Actually keeping everything really thight can make things harder to read. Paragraph after an image can be an example.

But… I’m using <br /> so no biggie at all.

Another but… I’m quite sure that cleaning operation has nothing to do with cleaner reading experience. It comes from code itself. Similar thing than very tired statement that markdown is easier to read on ”code level”. End user is never on that situation.

Well. This is pure meta now.

But I refuse to believe cleaning lines and extra spaces is actually making overall experience better to end user.

2 Likes

I’m not sure if this will solve a problem for you, but Discourse has a traditional markdown linebreaks site setting that is disabled by default. When enabled, two trailing spaces are required to create a line break.
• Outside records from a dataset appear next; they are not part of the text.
(* ===== verification/InodeGrow.v ===== *)
(** * Growing and clearing an inode
      (easy-fs/src/layout.rs: increase_size, clear_size)

    [increase_size] runs in three phases: the direct slots, the first indirect
    block, the second-level blocks.  Each phase is a step of [grew], a relation
    that accounts for every block: what was in the tree or in the list of new
    blocks is afterwards in the tree or still in the list. *)
From S2P Require Import Prelude Bytes BlockCache DiskLogic Layout InodeMap.

Local Open Scope nat_scope.

Record grow_state (h : gset Z) (m : bmap) (di : DiskInode) (ids l1s it : list Z) : Prop := {
  gs_tree : tree m di ids l1s;
  gs_inode : inode_ok di;
  gs_nodup : NoDup (index_blocks di (length ids) l1s ++ it);
  gs_avail : avail h m (index_blocks di (length ids) l1s ++ it);
  gs_disk : disk_ok m;
}.

(** From [(m, di, ids, l1s)] with the new blocks [it] to
    [(m', di', ids ++ xs, l1s ++ ls)] with [it'] left over. *)
Record grew (h : gset Z) (m : bmap) (di : DiskInode) (ids l1s it : list Z)
    (m' : bmap) (di' : DiskInode) (xs ls it' : list Z) : Prop := {
  g_state : grow_state h m' di' (ids ++ xs) (l1s ++ ls) it';
  g_perm : index_blocks di' (length (ids ++ xs)) (l1s ++ ls) ++ xs ++ it' ≡ₚ
           index_blocks di (length ids) l1s ++ it;
  g_index : ∀ id, id ∈ index_blocks di (length ids) l1s →
            id ∈ index_blocks di' (length (ids ++ xs)) (l1s ++ ls);
  g_frame : ∀ id, id ∉ index_blocks di' (length (ids ++ xs)) (l1s ++ ls) → m' !! id = m !! id;
  g_dom : ∀ id, is_Some (m' !! id) ↔ is_Some (m !! id);
  g_same : di_size di' = di_size di ∧ nlink di' = nlink di ∧ type_ di' = type_ di;
}.

Lemma grew_refl h m di ids l1s it : grow_state h m di ids l1s it → grew h m di ids l1s it m di [] [] it.
Proof. intros Hs. split; rewrite ?app_nil_r; done. Qed.

Lemma perm_account (I0 I1 I2 x1 x2 i0 i1 i2 : list Z) :
  I1 ++ x1 ++ i1 ≡ₚ I0 ++ i0 → I2 ++ x2 ++ i2 ≡ₚ I1 ++ i1 → I2 ++ (x1 ++ x2) ++ i2 ≡ₚ I0 ++ i0.
Proof.
  intros P1 P2. rewrite <- P1, (Permutation_app_swap_app I1 x1 i1), <- P2.
  rewrite (Permutation_app_swap_app x1 I2). by rewrite <- app_assoc.
Qed.

Lemma grew_trans h m di ids l1s it m1 di1 xs1 ls1 it1 m2 di2 xs2 ls2 it2 :
  grew h m di ids l1s it m1 di1 xs1 ls1 it1 →
  grew h m1 di1 (ids ++ xs1) (l1s ++ ls1) it1 m2 di2 xs2 ls2 it2 →
  grew h m di ids l1s it m2 di2 (xs1 ++ xs2) (ls1 ++ ls2) it2.
Proof.
  intros [S1 P1 I1 F1 D1 (E1 & E2 & E3)] [S2 P2 I2 F2 D2 (E4 & E5 & E6)].
  rewrite <- !app_assoc in S2, P2, I2, F2. split; [done| | | | |].
  - eapply perm_account; [exact P1|exact P2].
  - auto.
  - intros id Hid. rewrite F2 by done. apply F1. intros Hin. by apply Hid, I2.
  - intros id. by rewrite D2, D1.
  - split_and!; congruence.
Qed.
Here’s an example with that setting enabled:

Here’s an example with the setting disabled (the default value of the setting):

It might be worth looking at this page and trying its 10 minute markdown tutorial: Markdown Reference. The Discourse new user tutorial links to that page, but it likely gets overlooked by a lot of users who take the tutorial:

5 Likes

Definitely makes ascii art a challenge to display properly. :wink:

I really appreciate the insight. My community has a large forum game/storytelling sub-community where freedom in formatting tends to be worth more than consistency. If the core reason for these features is really to help maintain a consistent and simplified look, it is probably safe to ax them for my use case, or to at least give them a user selectable toggle.

This is a very helpful tutorial, and its emphasis on “making beautiful text” does seem to follow the ideas of consistency mentioned earlier. Thanks for pointing it out.

5 Likes

In doing some extra reading about markdown I have found this site particularly enlightening.

This is, I think, the original description of markdown, as cited by the commonmark team, and it reveals that a core element of why markdown does what it does is due to its proximity to html.

For instance the first sentence there is:

Markdown is a text-to-HTML conversion tool for web writers.

And I think that some of these quirks of markdown may be less due to their organizational properties and more to a desire to cleanly convert the text to corresponding html code.

This explains why whitespace is trimmed, because html trims its whitespace.

Also the reason for turning any sequence of numbers into an increasing numbered list becomes a little clearer with:

https://daringfireball.net/projects/markdown/syntax#list

So markdown doesn’t even bother looking at the numbers, because ordered lists in html don’t bother assigning numbers. (The actual code in markdown-it does check the character in the first position, but only to start the numbering from that character).

I think there may be more to it beyond this, (such as formatting consistency across multiple devices) but some of the quirkier aspects do seem very html inspired.

2 Likes